*EXERCISE INSTRUCTIONS*
Transcribe the lines from the start of the data below through the line with "[ (if (pname", word for word and nothing more.

(Beginning of INFORMATION SHOWN)

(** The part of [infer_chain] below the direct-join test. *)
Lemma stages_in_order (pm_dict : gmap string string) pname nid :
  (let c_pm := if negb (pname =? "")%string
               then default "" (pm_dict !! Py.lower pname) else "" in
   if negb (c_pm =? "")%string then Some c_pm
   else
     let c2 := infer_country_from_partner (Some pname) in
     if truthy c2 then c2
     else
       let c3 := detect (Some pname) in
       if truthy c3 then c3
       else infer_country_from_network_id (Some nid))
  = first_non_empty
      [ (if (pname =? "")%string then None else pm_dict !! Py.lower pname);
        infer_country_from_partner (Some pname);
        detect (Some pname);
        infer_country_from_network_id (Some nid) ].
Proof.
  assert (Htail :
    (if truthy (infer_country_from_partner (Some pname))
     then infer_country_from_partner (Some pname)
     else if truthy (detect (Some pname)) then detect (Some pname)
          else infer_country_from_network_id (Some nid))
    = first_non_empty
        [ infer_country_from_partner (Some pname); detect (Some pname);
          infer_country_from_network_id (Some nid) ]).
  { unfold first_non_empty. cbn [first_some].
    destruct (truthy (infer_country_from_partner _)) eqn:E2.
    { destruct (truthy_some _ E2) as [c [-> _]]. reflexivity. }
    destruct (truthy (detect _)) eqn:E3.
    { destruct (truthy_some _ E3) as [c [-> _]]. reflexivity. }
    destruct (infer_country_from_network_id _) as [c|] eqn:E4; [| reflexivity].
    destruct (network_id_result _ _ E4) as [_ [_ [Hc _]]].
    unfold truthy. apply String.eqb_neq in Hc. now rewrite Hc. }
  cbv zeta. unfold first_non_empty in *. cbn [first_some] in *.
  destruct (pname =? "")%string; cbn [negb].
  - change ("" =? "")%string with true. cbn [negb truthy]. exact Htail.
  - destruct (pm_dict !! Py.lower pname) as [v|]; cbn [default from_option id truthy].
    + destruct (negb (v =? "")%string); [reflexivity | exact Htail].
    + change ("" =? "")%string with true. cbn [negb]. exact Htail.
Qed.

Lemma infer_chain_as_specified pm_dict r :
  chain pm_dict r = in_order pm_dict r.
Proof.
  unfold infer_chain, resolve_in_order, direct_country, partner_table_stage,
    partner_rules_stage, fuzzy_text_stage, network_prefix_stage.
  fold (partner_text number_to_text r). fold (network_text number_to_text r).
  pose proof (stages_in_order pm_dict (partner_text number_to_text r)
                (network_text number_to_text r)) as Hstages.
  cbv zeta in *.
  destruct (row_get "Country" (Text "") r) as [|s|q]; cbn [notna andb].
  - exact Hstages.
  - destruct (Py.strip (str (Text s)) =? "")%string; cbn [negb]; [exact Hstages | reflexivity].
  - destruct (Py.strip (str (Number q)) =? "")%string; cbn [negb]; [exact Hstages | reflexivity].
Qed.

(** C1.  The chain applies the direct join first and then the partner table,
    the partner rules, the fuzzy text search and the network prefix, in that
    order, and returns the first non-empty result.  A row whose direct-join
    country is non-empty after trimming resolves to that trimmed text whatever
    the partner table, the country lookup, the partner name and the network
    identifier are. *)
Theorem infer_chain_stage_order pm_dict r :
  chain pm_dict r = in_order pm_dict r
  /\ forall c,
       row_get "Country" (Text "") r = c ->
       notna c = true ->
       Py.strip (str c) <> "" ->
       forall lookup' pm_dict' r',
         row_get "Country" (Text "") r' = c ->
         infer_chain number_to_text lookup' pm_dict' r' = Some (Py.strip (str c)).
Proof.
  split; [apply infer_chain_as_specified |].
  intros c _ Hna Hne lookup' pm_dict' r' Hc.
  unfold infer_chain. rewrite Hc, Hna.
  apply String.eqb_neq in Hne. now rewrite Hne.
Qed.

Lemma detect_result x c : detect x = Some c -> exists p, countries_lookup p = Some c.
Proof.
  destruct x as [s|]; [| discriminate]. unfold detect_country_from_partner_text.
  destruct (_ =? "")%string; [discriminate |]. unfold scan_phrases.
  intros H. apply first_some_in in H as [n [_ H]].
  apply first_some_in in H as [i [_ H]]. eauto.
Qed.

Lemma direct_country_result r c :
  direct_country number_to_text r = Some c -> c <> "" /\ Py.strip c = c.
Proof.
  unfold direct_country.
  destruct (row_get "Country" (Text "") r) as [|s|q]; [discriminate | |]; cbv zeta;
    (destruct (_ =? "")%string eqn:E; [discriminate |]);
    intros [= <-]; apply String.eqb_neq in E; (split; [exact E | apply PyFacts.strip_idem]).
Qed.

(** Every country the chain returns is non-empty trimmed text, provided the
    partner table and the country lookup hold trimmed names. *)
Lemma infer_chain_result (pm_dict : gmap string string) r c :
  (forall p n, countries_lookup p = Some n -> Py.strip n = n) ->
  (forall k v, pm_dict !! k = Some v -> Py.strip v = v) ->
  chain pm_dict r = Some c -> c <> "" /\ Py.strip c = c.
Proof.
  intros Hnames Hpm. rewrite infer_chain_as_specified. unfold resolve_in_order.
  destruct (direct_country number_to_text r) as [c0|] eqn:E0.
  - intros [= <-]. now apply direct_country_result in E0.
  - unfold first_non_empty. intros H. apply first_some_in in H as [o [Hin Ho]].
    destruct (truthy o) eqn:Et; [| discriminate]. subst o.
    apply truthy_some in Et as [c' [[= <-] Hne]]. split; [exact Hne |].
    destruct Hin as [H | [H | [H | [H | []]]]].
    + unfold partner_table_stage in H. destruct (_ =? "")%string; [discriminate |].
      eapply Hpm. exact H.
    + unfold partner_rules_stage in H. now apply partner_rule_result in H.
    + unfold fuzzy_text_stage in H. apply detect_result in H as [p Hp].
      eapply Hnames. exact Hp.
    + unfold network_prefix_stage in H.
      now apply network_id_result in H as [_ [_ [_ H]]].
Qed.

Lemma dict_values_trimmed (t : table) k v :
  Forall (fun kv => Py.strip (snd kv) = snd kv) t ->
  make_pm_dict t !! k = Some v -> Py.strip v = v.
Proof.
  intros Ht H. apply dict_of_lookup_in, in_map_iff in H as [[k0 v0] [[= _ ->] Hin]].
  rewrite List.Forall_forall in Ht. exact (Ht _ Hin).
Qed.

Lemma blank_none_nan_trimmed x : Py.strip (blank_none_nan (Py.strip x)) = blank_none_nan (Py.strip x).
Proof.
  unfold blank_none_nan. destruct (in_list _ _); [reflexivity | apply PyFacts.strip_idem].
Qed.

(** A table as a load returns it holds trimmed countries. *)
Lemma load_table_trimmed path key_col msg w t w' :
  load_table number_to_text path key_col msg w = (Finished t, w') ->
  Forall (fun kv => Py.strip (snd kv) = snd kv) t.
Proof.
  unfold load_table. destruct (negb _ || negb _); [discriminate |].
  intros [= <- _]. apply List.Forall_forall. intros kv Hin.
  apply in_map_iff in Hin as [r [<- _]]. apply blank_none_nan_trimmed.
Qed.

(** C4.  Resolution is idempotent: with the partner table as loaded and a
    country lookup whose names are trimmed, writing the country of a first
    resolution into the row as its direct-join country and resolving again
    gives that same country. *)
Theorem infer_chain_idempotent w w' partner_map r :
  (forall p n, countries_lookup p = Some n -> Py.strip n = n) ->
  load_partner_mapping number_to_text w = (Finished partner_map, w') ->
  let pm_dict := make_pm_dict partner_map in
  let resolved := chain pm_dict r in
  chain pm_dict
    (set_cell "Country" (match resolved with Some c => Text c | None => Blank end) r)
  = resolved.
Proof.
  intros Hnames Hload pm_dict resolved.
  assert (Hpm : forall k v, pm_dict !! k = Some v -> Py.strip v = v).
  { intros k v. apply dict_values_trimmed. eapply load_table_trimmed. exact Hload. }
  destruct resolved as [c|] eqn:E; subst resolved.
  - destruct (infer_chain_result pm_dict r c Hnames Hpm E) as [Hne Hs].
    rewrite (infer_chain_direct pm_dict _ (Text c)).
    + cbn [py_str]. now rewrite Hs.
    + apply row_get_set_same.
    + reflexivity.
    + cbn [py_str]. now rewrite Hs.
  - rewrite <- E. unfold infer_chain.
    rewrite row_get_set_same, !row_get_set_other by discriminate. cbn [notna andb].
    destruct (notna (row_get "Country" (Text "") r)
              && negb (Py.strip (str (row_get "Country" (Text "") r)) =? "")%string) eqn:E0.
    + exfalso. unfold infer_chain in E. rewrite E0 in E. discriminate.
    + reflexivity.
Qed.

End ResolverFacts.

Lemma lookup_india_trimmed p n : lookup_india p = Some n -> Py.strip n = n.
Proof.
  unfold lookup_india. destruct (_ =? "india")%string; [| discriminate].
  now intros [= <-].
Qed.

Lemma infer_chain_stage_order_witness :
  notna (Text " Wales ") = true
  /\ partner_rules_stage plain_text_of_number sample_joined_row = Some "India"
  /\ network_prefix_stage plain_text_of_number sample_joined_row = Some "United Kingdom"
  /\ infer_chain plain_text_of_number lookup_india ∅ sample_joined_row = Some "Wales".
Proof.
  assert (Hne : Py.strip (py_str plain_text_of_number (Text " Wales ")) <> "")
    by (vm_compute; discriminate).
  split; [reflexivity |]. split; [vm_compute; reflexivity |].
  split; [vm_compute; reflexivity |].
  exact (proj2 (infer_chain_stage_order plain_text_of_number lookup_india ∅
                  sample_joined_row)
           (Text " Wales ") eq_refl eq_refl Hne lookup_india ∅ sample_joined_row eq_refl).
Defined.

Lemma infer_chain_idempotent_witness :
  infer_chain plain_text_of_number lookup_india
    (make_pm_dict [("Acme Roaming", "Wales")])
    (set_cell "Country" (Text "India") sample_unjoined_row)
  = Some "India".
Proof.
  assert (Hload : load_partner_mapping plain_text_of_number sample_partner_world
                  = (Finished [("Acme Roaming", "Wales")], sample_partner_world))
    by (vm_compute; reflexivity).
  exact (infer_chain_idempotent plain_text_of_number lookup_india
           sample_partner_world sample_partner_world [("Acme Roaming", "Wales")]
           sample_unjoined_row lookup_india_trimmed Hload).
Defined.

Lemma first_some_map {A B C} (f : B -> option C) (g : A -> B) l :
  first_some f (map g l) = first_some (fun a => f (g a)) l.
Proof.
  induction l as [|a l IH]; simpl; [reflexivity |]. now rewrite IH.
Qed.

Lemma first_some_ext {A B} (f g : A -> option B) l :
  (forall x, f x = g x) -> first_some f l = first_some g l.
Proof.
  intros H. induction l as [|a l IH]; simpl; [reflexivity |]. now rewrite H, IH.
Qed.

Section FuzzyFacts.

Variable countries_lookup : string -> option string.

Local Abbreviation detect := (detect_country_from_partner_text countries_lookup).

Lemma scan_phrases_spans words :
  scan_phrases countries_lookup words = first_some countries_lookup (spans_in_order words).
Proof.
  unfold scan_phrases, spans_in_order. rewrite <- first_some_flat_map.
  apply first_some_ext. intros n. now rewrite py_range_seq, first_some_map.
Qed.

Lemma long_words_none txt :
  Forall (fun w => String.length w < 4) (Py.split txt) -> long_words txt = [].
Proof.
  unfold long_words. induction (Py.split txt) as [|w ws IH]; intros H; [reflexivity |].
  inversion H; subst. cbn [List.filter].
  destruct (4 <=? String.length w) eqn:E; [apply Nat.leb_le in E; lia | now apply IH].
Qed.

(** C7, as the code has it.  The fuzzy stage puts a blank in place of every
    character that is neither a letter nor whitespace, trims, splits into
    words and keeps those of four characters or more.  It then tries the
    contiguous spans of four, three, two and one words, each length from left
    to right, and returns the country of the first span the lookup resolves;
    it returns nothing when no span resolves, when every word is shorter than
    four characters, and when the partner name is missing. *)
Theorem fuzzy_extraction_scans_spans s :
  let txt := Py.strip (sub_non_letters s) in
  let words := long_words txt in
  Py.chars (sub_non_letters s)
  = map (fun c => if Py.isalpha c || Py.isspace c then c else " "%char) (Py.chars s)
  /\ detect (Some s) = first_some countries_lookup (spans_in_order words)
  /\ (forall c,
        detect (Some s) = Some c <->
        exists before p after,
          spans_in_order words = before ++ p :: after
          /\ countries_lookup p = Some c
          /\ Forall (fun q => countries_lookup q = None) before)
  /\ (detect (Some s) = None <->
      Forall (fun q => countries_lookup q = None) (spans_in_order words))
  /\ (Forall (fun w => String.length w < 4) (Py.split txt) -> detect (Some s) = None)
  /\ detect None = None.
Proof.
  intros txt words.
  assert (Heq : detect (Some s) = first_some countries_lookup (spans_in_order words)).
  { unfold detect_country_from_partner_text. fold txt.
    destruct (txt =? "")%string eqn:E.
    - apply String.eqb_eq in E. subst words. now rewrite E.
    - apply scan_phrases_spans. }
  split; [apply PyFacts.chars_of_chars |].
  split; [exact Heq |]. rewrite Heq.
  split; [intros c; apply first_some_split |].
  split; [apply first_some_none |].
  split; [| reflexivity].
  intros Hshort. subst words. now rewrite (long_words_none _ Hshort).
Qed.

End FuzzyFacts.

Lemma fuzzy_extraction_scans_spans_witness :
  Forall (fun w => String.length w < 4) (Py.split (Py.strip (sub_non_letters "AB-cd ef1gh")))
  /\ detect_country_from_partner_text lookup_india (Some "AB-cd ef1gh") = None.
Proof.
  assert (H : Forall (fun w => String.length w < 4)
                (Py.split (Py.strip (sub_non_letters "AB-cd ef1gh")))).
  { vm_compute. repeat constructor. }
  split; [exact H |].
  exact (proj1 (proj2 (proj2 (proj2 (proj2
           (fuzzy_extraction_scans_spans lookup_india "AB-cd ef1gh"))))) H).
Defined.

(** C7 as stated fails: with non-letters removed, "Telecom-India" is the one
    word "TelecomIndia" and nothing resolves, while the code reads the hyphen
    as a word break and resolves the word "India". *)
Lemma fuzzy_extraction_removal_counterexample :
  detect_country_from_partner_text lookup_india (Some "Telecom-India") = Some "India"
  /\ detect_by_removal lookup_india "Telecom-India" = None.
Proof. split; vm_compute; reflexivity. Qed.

(End of INFORMATION SHOWN)

*EXPECTED ANSWER*
(** The part of [infer_chain] below the direct-join test. *)
Lemma stages_in_order (pm_dict : gmap string string) pname nid :
  (let c_pm := if negb (pname =? "")%string
               then default "" (pm_dict !! Py.lower pname) else "" in
   if negb (c_pm =? "")%string then Some c_pm
   else
     let c2 := infer_country_from_partner (Some pname) in
     if truthy c2 then c2
     else
       let c3 := detect (Some pname) in
       if truthy c3 then c3
       else infer_country_from_network_id (Some nid))
  = first_non_empty
      [ (if (pname =? "")%string then None else pm_dict !! Py.lower pname);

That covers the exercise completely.